> On Jun 5, 2025, at 11:56 AM, 'Fabian Huch' via Metamath 
> <[email protected]> wrote:
> 
> I am currently creating a comparison of large libraries of ITPs. I am only 
> considering libraries with more than 1M (nonempty) LOC, of which I know (in 
> alphabetical order): ACL2, HOL4, Isabelle, Lean, Metamath, Mizar, PVS, Rocq.
> To that end, I want to approximate the number of definitions (incl. axioms; 
> excl. abbreviations, instances, fixed values/constants, examples) and proven 
> proper theorems (excl. automatically generated ones) by simple analysis of 
> the sources (without running the system).
> 
> For Metamath, my approach would be to look at tokens in `.mm` files and count 
> $a for axioms and $p for theorems.
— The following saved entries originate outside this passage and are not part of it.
(** * The rule engine of [code_analysis.py]

    A shallow embedding of [CodeAnalyzer] (src/code_analysis.py): the
    pattern catalogue, the line scanner [_pattern_analysis], the heuristic
    analyser [_simulated_ai_analysis], the scorer and the suggestion
    synthesiser [_generate_suggestions], sequenced by [analyze_code].

    Modelling choices.
    - A Python [str] is a [string]; a character is a code point below 256
      (Latin-1), classified the way CPython classifies it.
    - [re.search] is a backtracking matcher over a regex syntax tree; the
      catalogue's patterns are written out as syntax trees.
    - A dict that is only looked up is a [gmap]; a dict that is iterated is
      an association list (Python iterates in insertion order).
    - The seen-set of the deduplication loop is a [gset string].
    - The score is a rational: every value [10.0 - n * 0.5] is a multiple of
      one half and is exact in binary floating point.
    - The draw of [random.random()] is an explicit argument of
      [analyze_code]. *)

From Stdlib Require Import Ascii String QArith Qminmax DecimalString Lqa.
From stdpp Require Import base list strings gmap.

Local Open Scope string_scope.

(** ** Characters *)

Module Char.

Definition code (c : ascii) : nat := nat_of_ascii c.

Definition between (lo hi : nat) (c : ascii) : bool :=
  (lo <=? code c)%nat && (code c <=? hi)%nat.

Definition has_code (n : nat) (c : ascii) : bool := (code c =? n)%nat.

(** [str.isspace] on one character, which is also what [str.strip],
    [str.lstrip] and the pattern [\s] use: TAB, LF, VT, FF, CR, the
    separators FS, GS, RS, US, SPACE, NEL and NBSP. *)
Definition isspace (c : ascii) : bool :=
  between 9 13 c || between 28 31 c || has_code 32 c || has_code 133 c
  || has_code 160 c.

Definition isdigit (c : ascii) : bool := between 48 57 c.
Definition isupper (c : ascii) : bool := between 65 90 c.
Definition islower (c : ascii) : bool := between 97 122 c.

(** [str.isalnum] on one character: ASCII letters and digits and the
    Latin-1 letters and numerics. *)
Definition isalnum (c : ascii) : bool :=
  isdigit c || isupper c || islower c
  || has_code 170 c || has_code 178 c || has_code 179 c || has_code 181 c
  || has_code 185 c || has_code 186 c
  || between 188 190 c || between 192 214 c || between 216 246 c
  || between 248 255 c.

(** The pattern [\w]. *)
Definition isword (c : ascii) : bool := isalnum c || has_code 95 c.

Definition newline : ascii := "010"%char.

(** The pattern [.] (no DOTALL flag): anything but a line feed. *)
Definition notnewline (c : ascii) : bool := negb (has_code 10 c).

Definition upper (c : ascii) : ascii :=
  if islower c then ascii_of_nat (code c - 32) else c.
Definition lower (c : ascii) : ascii :=
  if isupper c then ascii_of_nat (code c + 32) else c.

End Char.

(** ** The [str] methods the analyser uses *)

Module Str.

(** [s.split('\n')]: never empty, one more line than there are line
    feeds. *)
Fixpoint split_nl (s : string) : list string :=
  match s with
  | EmptyString => [EmptyString]
  | String c s' =>
      if Char.has_code 10 c then EmptyString :: split_nl s'
      else match split_nl s' with
           | l :: ls => String c l :: ls
           | [] => [String c EmptyString]
           end
  end.

(** [s.lstrip()] *)
Fixpoint lstrip (s : string) : string :=
  match s with
  | EmptyString => EmptyString
  | String c s' => if Char.isspace c then lstrip s' else s
  end.

(** [s.rstrip()] *)
Fixpoint rstrip (s : string) : string :=
  match s with
  | EmptyString => EmptyString
  | String c s' =>
      match rstrip s' with
      | EmptyString => if Char.isspace c then EmptyString
                       else String c EmptyString
      | t => String c t
      end
  end.

(** [s.strip()] *)
Definition strip (s : string) : string := rstrip (lstrip s).

(** [bool(s)]: a string is truthy when it is not empty. *)
Definition truthy (s : string) : bool :=
  match s with EmptyString => false | String _ _ => true end.

(** [s.startswith(p)] *)
Fixpoint startswith (p s : string) : bool :=
  match p, s with
  | EmptyString, _ => true
  | String a p', String b s' =>
      if Ascii.eqb a b then startswith p' s' else false
  | String _ _, EmptyString => false
  end.

(** [p in s] *)
Fixpoint contains (p s : string) : bool :=
  if startswith p s then true
  else match s with
       | EmptyString => false
       | String _ s' => contains p s'
       end.

(** [s.replace('_', ' ')] *)
Fixpoint replace_underscore (s : string) : string :=
  match s with
  | EmptyString => EmptyString
  | String c s' =>
      String (if Char.has_code 95 c then " "%char else c) (replace_underscore s')
  end.

(** [s.title()]: a letter that follows a letter is lowered, any other
    letter is raised.  The analyser applies it to rule names only, which
    are ASCII. *)
Fixpoint title_from (prev_cased : bool) (s : string) : string :=
  match s with
  | EmptyString => EmptyString
  | String c s' =>
      let cased := Char.isupper c || Char.islower c in
      String (if prev_cased then Char.lower c else Char.upper c)
             (title_from cased s')
  end.
Definition title (s : string) : string := title_from false s.

(** [str(n)] *)
Definition of_nat (n : nat) : string := NilZero.string_of_uint (Nat.to_uint n).

(** [sep.join(parts)] *)
Fixpoint join (sep : string) (parts : list string) : string :=
  match parts with
  | [] => EmptyString
  | [p] => p
  | p :: rest => p +:+ sep +:+ join sep rest
  end.

(** All characters of [s] satisfy [p]. *)
Fixpoint all (p : ascii -> bool) (s : string) : bool :=
  match s with
  | EmptyString => true
  | String c s' => p c && all p s'
  end.

(** [c] occurs in [s]. *)
Fixpoint mem (c : ascii) (s : string) : bool :=
  match s with
  | EmptyString => false
  | String a s' => Ascii.eqb a c || mem c s'
  end.

End Str.


(** ** Regular expressions and [re.search] *)

Module Re.

(** The constructs the catalogue's patterns use.  Groups are not recorded:
    the scanner only asks whether a line matches. *)
Inductive regex : Type :=
| Eps
| Chr (c : ascii)                  (* a literal character *)
| Cls (p : ascii -> bool)          (* a class: [..], [^..], \s, \w, . *)
| Bol                              (* ^ *)
| Eol                              (* $ *)
| Seq (r1 r2 : regex)              (* r1 r2 *)
| Alt (r1 r2 : regex)              (* r1|r2 *)
| Star (r : regex)                 (* r* *)
| AtLeast (n : nat) (r : regex)    (* r{n,}; r+ is r{1,} *)
| NotAhead (r : regex).            (* (?!r) *)

(** A continuation receives the position reached and the text left. *)
Definition cont : Type := nat -> string -> bool.

(** [$] without MULTILINE: at the end, or before a final line feed. *)
Definition at_end (s : string) : bool :=
  match s with
  | EmptyString => true
  | String c EmptyString => Char.has_code 10 c
  | String _ (String _ _) => false
  end.

(** The greedy loop of [r*]: one more round of [step] as long as the round
    consumes something, else go on with [k].  Tests are written with [if]
    so that, as in the engine, what follows a failed test is not run.  A round consumes at least
    one character, so [fuel] = the length of the text left is never
    exhausted before the text is. *)
Fixpoint star_loop (step : nat -> string -> cont -> bool) (k : cont)
    (fuel : nat) (i : nat) (s : string) : bool :=
  match fuel with
  | O => k i s
  | S fuel' =>
      if step i s (fun i' s' =>
                     if (i <? i')%nat then star_loop step k fuel' i' s'
                     else false)
      then true else k i s
  end.

(** [n] mandatory rounds of [step], then [after]. *)
Fixpoint times_loop (step : nat -> string -> cont -> bool) (after : cont)
    (n : nat) (i : nat) (s : string) : bool :=
  match n with
  | O => after i s
  | S n' => step i s (fun i' s' => times_loop step after n' i' s')
  end.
Is this reasonable or is there a better 
> way?


That makes *overall* sense but there are some details you'll want to address:

* A comment can refer to an "$a" or "$p" statement. It doesn't happen *often*,
  and checking for patterns should make that unimportant.
* In Metamath, definitions are also considered $a statements. The largest
  Metamath databases use naming conventions to distinguish them
  ("ax-" means axiom, "df-" means definition). I would provide numbers for
  those 3 cases (true axioms, definitions, and proven statements).
* Metamath has several databases. We normally distribute them compressed, which
  through the magic of compression makes them smaller. When uncompressed
  several are *easily* larger than 1M nonempty LOC. In size order (starting 
from largest)
  they are set.mm, iset.mm, nf.mm, and ql.mm. I would include at least
  set.mm and iset.mm, as they're the largest, in especially active development,
  and each has proofs the other doesn't. I'm not sure I'd include nf.mm or ql.mm
  given your goals.

Here's a quick shell script I wrote to do those estimates
(including nf.mm and ql.mm in case you want them):

for f in set.mm iset.mm nf.mm sqlmm; do
 echo "$f:"
 echo -n "Axioms: "; grep -E ' *ax-.* \$a ' "$f" | wc -l
 echo -n "Definitions: "; grep -E ' *df-.* \$a ' "$f" | wc -l
 echo -n "Proofs: "; grep -E ' [^ ]+ \$p ' "$f" | wc -l
 echo
done

set.mm:
Axioms:      124
Definitions:     1401
Proofs:    45488

iset.mm:
Axioms:       89
Definitions:      349
Proofs:    14462

nf.mm:
Axioms:       43
Definitions:      159
Proofs:     5981

ql.mm:
Axioms:       21
Definitions:       29
Proofs:     1178

The number of axioms shown is a little misleadingly large.
For example, in set.mm, ax-1cn is an axiom that 1 is a complex number.
This statement is proven in set.mm, but we restate it as an axiom so that later
proofs that depend on it won't necessarily depend on the construction of 1.

Still, that will give you numbers to work with.